*ABOUT THIS EXERCISE*: Restate each entry word for word. Keep every detail intact.

*DATA FOR REVIEW*:
Lemma degraded_properties (pct : Q) (st : State) :
visibility (video (degraded obj pct st)) = hidden
/\ opacity (video (degraded obj pct st)) = 0
/\ currentTime (video (degraded obj pct st)) = currentTime (video st)
/\ videoLastFrame (degraded obj pct st) = frameToUse_of obj pct st
/\ fallbackImages (degraded obj pct st) = fallbackImages (showFallback st).
Proof. repeat split. Qed.

End branches.

(** C10.  Every call of [jumpToTime] returns, and ends in one of two
    states: after a buffered check, the video visible with opacity 1 and no
    fallback image carrying the show class; otherwise the video hidden with
    opacity 0.  The video and a fallback image are never both shown. *)
Theorem jumpToTime_visibility (obj : Binding) (st : State) (pct : Q) :
exists st' : State,
  jumpToTime obj pct st = Some st'
  /\ ((checkBuffered obj (frameToUse_of obj pct st) st = Some true
       /\ opacity (video st') = 1
       /\ visibility (video st') = visible
       /\ Forall (fun img => g_show img = false) (fallbackImages st'))
      \/ (checkBuffered obj (frameToUse_of obj pct st) st = Some false
          /\ opacity (video st') = 0
          /\ visibility (video st') = hidden
          /\ fallbackImages st' = fallbackImages (showFallback st)))
  /\ ~ (visibility (video st') = visible
        /\ exists img, In img (fallbackImages st') /\ g_show img = true).
Proof.
destruct (jumpToTime_cases obj pct st) as ([|] & Hb & Hj); eexists; (split; [exact Hj|]).
- destruct (honoured_properties obj pct st) as (H1 & H2 & _ & _ & H5). split.
  + left. repeat split; assumption.
  + intros (_ & img & Himg & Hshow).
    rewrite Forall_forall in H5. rewrite (H5 img Himg) in Hshow. discriminate.
- destruct (degraded_properties obj pct st) as (H1 & H2 & _ & _ & H5). split.
  + right. repeat split; assumption.
  + intros (Hvis & _). rewrite H1 in Hvis. discriminate.
Qed.

(** ** The fallback images shown *)

Lemma showFallback_nth (st : State) (i : nat) (img : FallbackImage) :
nth_error (fallbackImages st) i = Some img ->
exists img',
  nth_error (fallbackImages (showFallback st)) i = Some img'
  /\ start img' = start img
  /\ (g_show img' = true <->
      (start img <= scrollPct st /\ 0 < scrollPct st)
      \/ (scrollPct st < start img /\ i = 0%nat)).
Proof.
intros Himg. simpl. rewrite forEach_nth, Himg. simpl.
eexists. split; [reflexivity|].
q_case_le (start img) (scrollPct st); q_case 0 (scrollPct st);
  q_case (scrollPct st) (start img); destruct (Nat.eqb_spec i 0); simpl;
  (split; [reflexivity|]);
  (split; [intros H; try discriminate; try (left; split; assumption);
           try (right; split; assumption)
          | intros [[H1 H2]|[H1 H2]]; try reflexivity; try lra; try contradiction]).
Qed.

(** C4, as the code has it.  When the buffering check fails, [jumpToTime]
    gives the show class to every fallback image that starts at or below
    the stored scroll percentage, provided that percentage is positive, and
    to the first image when the percentage is below its start; it takes the
    class from every other image and hides the video. *)
Theorem showFallback_marks (obj : Binding) (st : State) (pct : Q) :
checkBuffered obj (frameToUse_of obj pct st) st = Some false ->
exists st' : State,
  jumpToTime obj pct st = Some st'
  /\ length (fallbackImages st') = length (fallbackImages st)
  /\ (forall i img,
         nth_error (fallbackImages st) i = Some img ->
         exists img',
           nth_error (fallbackImages st') i = Some img'
           /\ start img' = start img
           /\ (g_show img' = true <->
               (start img <= scrollPct st /\ 0 < scrollPct st)
               \/ (scrollPct st < start img /\ i = 0%nat)))
  /\ opacity (video st') = 0
  /\ visibility (video st') = hidden.
Proof.
intros Hb. exists (degraded obj pct st). split.
- unfold jumpToTime. rewrite Hb. reflexivity.
- split; [simpl; apply forEach_length|]. split.
  + intros i img Himg. apply (showFallback_nth st i img Himg).
  + split; reflexivity.
Qed.

Lemma showFallback_marks_witness :
exists st' : State,
  jumpToTime two_slides 0.75 (settled two_slides 0.75 false []) = Some st'
  /\ visibility (video st') = hidden.
Proof.
assert (H : checkBuffered two_slides
              (frameToUse_of two_slides 0.75 (settled two_slides 0.75 false []))
              (settled two_slides 0.75 false []) = Some false) by reflexivity.
destruct (showFallback_marks two_slides (settled two_slides 0.75 false []) 0.75 H)
  as (st' & Hj & _ & _ & _ & Hv).
exists st'. split; [exact Hj | exact Hv].
Defined.

(** C4, as stated, fails: with images starting at 0.25 and 0.5 and a scroll
    percentage of 0.75, the update on an unready video shows both images,
    not only the one that starts at 0.5. *)
Lemma showFallback_shows_two :
exists st' : State,
  jumpToTime two_slides 0.75 (settled two_slides 0.75 false []) = Some st'
  /\ map g_show (fallbackImages st') = [true; true].
Proof.
eexists. split; reflexivity.
Qed.

(** ** Pause regions *)

Lemma checkForPauses_loop_skip (obj : Binding) (skipped rest : list Pause)
      (frameToUse pct : Q) (st : State) :
Forall (fun r => ~ (pause_start r < pct < pause_end r)) skipped ->
checkForPauses_loop obj (skipped ++ rest) frameToUse pct st
= checkForPauses_loop obj rest frameToUse pct st.
Proof.
induction 1 as [|r skipped Hr _ IH]; simpl; [reflexivity|].
q_case (pause_start r) pct; q_case pct (pause_end r); simpl;
  try exact IH.
exfalso. apply Hr. split; assumption.
Qed.

Lemma checkForPauses_none (obj : Binding) (frameToUse pct : Q) (st : State) :
no_pause obj pct -> checkForPauses obj frameToUse pct st = frameToUse.
Proof.
unfold no_pause, checkForPauses. destruct (pauses obj) as [ps|]; [|reflexivity].
intros H. rewrite <- (app_nil_r (rev ps)).
apply checkForPauses_loop_skip.
apply Forall_forall. intros r Hr. rewrite Forall_forall in H.
apply H. apply in_rev. exact Hr.
Qed.

(** C5, as the code has it.  For every pause region from [a] to [b] of the
    binding and every percentage strictly between [a] and [b] that no
    region listed after it holds, the pause check returns the last frame
    moved by a tenth of its distance to the frame at [a]; it returns the
    frame at [a] once the last frame is that frame. *)
Theorem checkForPauses_eases (obj : Binding) (st : State)
      (before after : list Pause) (r : Pause) (frameToUse pct : Q) :
pauses obj = Some (before ++ r :: after) ->
pause_start r < pct < pause_end r ->
Forall (fun r' => ~ (pause_start r' < pct < pause_end r')) after ->
let held := inject_Z (frameLength obj) * pause_start r in
checkForPauses obj frameToUse pct st
== videoLastFrame st + (held - videoLastFrame st) / 10
/\ (videoLastFrame st == held -> checkForPauses obj frameToUse pct st == held).
Proof.
intros Hps [Ha Hb] Hafter held.
assert (Heq : checkForPauses obj frameToUse pct st
              = videoLastFrame st + (held - videoLastFrame st) / stepDivisor).
{ unfold checkForPauses. rewrite Hps.
  rewrite rev_app_distr. simpl. rewrite <- app_assoc.
  rewrite checkForPauses_loop_skip.
  - simpl. apply Qlt_bool_iff in Ha. apply Qlt_bool_iff in Hb.
    rewrite Ha, Hb. reflexivity.
  - apply Forall_forall. intros r' Hr'. rewrite Forall_forall in Hafter.
    apply Hafter. apply in_rev. exact Hr'. }
rewrite Heq. unfold stepDivisor. split; [reflexivity|].
intros Hheld. rewrite Hheld. field.
Qed.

*OUTPUT OF THE TASK*:
Lemma degraded_properties (pct : Q) (st : State) :
visibility (video (degraded obj pct st)) = hidden
/\ opacity (video (degraded obj pct st)) = 0
/\ currentTime (video (degraded obj pct st)) = currentTime (video st)
/\ videoLastFrame (degraded obj pct st) = frameToUse_of obj pct st
/\ fallbackImages (degraded obj pct st) = fallbackImages (showFallback st).
Proof. repeat split. Qed.

End branches.

(** C10.  Every call of [jumpToTime] returns, and ends in one of two
    states: after a buffered check, the video visible with opacity 1 and no
    fallback image carrying the show class; otherwise the video hidden with
    opacity 0.  The video and a fallback image are never both shown. *)
Theorem jumpToTime_visibility (obj : Binding) (st : State) (pct : Q) :
exists st' : State,
  jumpToTime obj pct st = Some st'
  /\ ((checkBuffered obj (frameToUse_of obj pct st) st = Some true
       /\ opacity (video st') = 1
       /\ visibility (video st') = visible
       /\ Forall (fun img => g_show img = false) (fallbackImages st'))
      \/ (checkBuffered obj (frameToUse_of obj pct st) st = Some false
          /\ opacity (video st') = 0
          /\ visibility (video st') = hidden
          /\ fallbackImages st' = fallbackImages (showFallback st)))
  /\ ~ (visibility (video st') = visible
        /\ exists img, In img (fallbackImages st') /\ g_show img = true).
Proof.
destruct (jumpToTime_cases obj pct st) as ([|] & Hb & Hj); eexists; (split; [exact Hj|]).
- destruct (honoured_properties obj pct st) as (H1 & H2 & _ & _ & H5). split.
  + left. repeat split; assumption.
  + intros (_ & img & Himg & Hshow).
    rewrite Forall_forall in H5. rewrite (H5 img Himg) in Hshow. discriminate.
- destruct (degraded_properties obj pct st) as (H1 & H2 & _ & _ & H5). split.
  + right. repeat split; assumption.
  + intros (Hvis & _). rewrite H1 in Hvis. discriminate.
Qed.

(** ** The fallback images shown *)

Lemma showFallback_nth (st : State) (i : nat) (img : FallbackImage) :
nth_error (fallbackImages st) i = Some img ->
exists img',
  nth_error (fallbackImages (showFallback st)) i = Some img'
  /\ start img' = start img
  /\ (g_show img' = true <->
      (start img <= scrollPct st /\ 0 < scrollPct st)
      \/ (scrollPct st < start img /\ i = 0%nat)).
Proof.
intros Himg. simpl. rewrite forEach_nth, Himg. simpl.
eexists. split; [reflexivity|].
q_case_le (start img) (scrollPct st); q_case 0 (scrollPct st);
  q_case (scrollPct st) (start img); destruct (Nat.eqb_spec i 0); simpl;
  (split; [reflexivity|]);
  (split; [intros H; try discriminate; try (left; split; assumption);
           try (right; split; assumption)
          | intros [[H1 H2]|[H1 H2]]; try reflexivity; try lra; try contradiction]).
Qed.

(** C4, as the code has it.  When the buffering check fails, [jumpToTime]
    gives the show class to every fallback image that starts at or below
    the stored scroll percentage, provided that percentage is positive, and
    to the first image when the percentage is below its start; it takes the
    class from every other image and hides the video. *)
Theorem showFallback_marks (obj : Binding) (st : State) (pct : Q) :
checkBuffered obj (frameToUse_of obj pct st) st = Some false ->
exists st' : State,
  jumpToTime obj pct st = Some st'
  /\ length (fallbackImages st') = length (fallbackImages st)
  /\ (forall i img,
         nth_error (fallbackImages st) i = Some img ->
         exists img',
           nth_error (fallbackImages st') i = Some img'
           /\ start img' = start img
           /\ (g_show img' = true <->
               (start img <= scrollPct st /\ 0 < scrollPct st)
               \/ (scrollPct st < start img /\ i = 0%nat)))
  /\ opacity (video st') = 0
  /\ visibility (video st') = hidden.
Proof.
intros Hb. exists (degraded obj pct st). split.
- unfold jumpToTime. rewrite Hb. reflexivity.
- split; [simpl; apply forEach_length|]. split.
  + intros i img Himg. apply (showFallback_nth st i img Himg).
  + split; reflexivity.
Qed.

Lemma showFallback_marks_witness :
exists st' : State,
  jumpToTime two_slides 0.75 (settled two_slides 0.75 false []) = Some st'
  /\ visibility (video st') = hidden.
Proof.
assert (H : checkBuffered two_slides
              (frameToUse_of two_slides 0.75 (settled two_slides 0.75 false []))
              (settled two_slides 0.75 false []) = Some false) by reflexivity.
destruct (showFallback_marks two_slides (settled two_slides 0.75 false []) 0.75 H)
  as (st' & Hj & _ & _ & _ & Hv).
exists st'. split; [exact Hj | exact Hv].
Defined.

(** C4, as stated, fails: with images starting at 0.25 and 0.5 and a scroll
    percentage of 0.75, the update on an unready video shows both images,
    not only the one that starts at 0.5. *)
Lemma showFallback_shows_two :
exists st' : State,
  jumpToTime two_slides 0.75 (settled two_slides 0.75 false []) = Some st'
  /\ map g_show (fallbackImages st') = [true; true].
Proof.
eexists. split; reflexivity.
Qed.

(** ** Pause regions *)

Lemma checkForPauses_loop_skip (obj : Binding) (skipped rest : list Pause)
      (frameToUse pct : Q) (st : State) :
Forall (fun r => ~ (pause_start r < pct < pause_end r)) skipped ->
checkForPauses_loop obj (skipped ++ rest) frameToUse pct st
= checkForPauses_loop obj rest frameToUse pct st.
Proof.
induction 1 as [|r skipped Hr _ IH]; simpl; [reflexivity|].
q_case (pause_start r) pct; q_case pct (pause_end r); simpl;
  try exact IH.
exfalso. apply Hr. split; assumption.
Qed.

Lemma checkForPauses_none (obj : Binding) (frameToUse pct : Q) (st : State) :
no_pause obj pct -> checkForPauses obj frameToUse pct st = frameToUse.
Proof.
unfold no_pause, checkForPauses. destruct (pauses obj) as [ps|]; [|reflexivity].
intros H. rewrite <- (app_nil_r (rev ps)).
apply checkForPauses_loop_skip.
apply Forall_forall. intros r Hr. rewrite Forall_forall in H.
apply H. apply in_rev. exact Hr.
Qed.

(** C5, as the code has it.  For every pause region from [a] to [b] of the
    binding and every percentage strictly between [a] and [b] that no
    region listed after it holds, the pause check returns the last frame
    moved by a tenth of its distance to the frame at [a]; it returns the
    frame at [a] once the last frame is that frame. *)
Theorem checkForPauses_eases (obj : Binding) (st : State)
      (before after : list Pause) (r : Pause) (frameToUse pct : Q) :
pauses obj = Some (before ++ r :: after) ->
pause_start r < pct < pause_end r ->
Forall (fun r' => ~ (pause_start r' < pct < pause_end r')) after ->
let held := inject_Z (frameLength obj) * pause_start r in
checkForPauses obj frameToUse pct st
== videoLastFrame st + (held - videoLastFrame st) / 10
/\ (videoLastFrame st == held -> checkForPauses obj frameToUse pct st == held).
Proof.
intros Hps [Ha Hb] Hafter held.
assert (Heq : checkForPauses obj frameToUse pct st
              = videoLastFrame st + (held - videoLastFrame st) / stepDivisor).
{ unfold checkForPauses. rewrite Hps.
  rewrite rev_app_distr. simpl. rewrite <- app_assoc.
  rewrite checkForPauses_loop_skip.
  - simpl. apply Qlt_bool_iff in Ha. apply Qlt_bool_iff in Hb.
    rewrite Ha, Hb. reflexivity.
  - apply Forall_forall. intros r' Hr'. rewrite Forall_forall in Hafter.
    apply Hafter. apply in_rev. exact Hr'. }
rewrite Heq. unfold stepDivisor. split; [reflexivity|].
intros Hheld. rewrite Hheld. field.
Qed.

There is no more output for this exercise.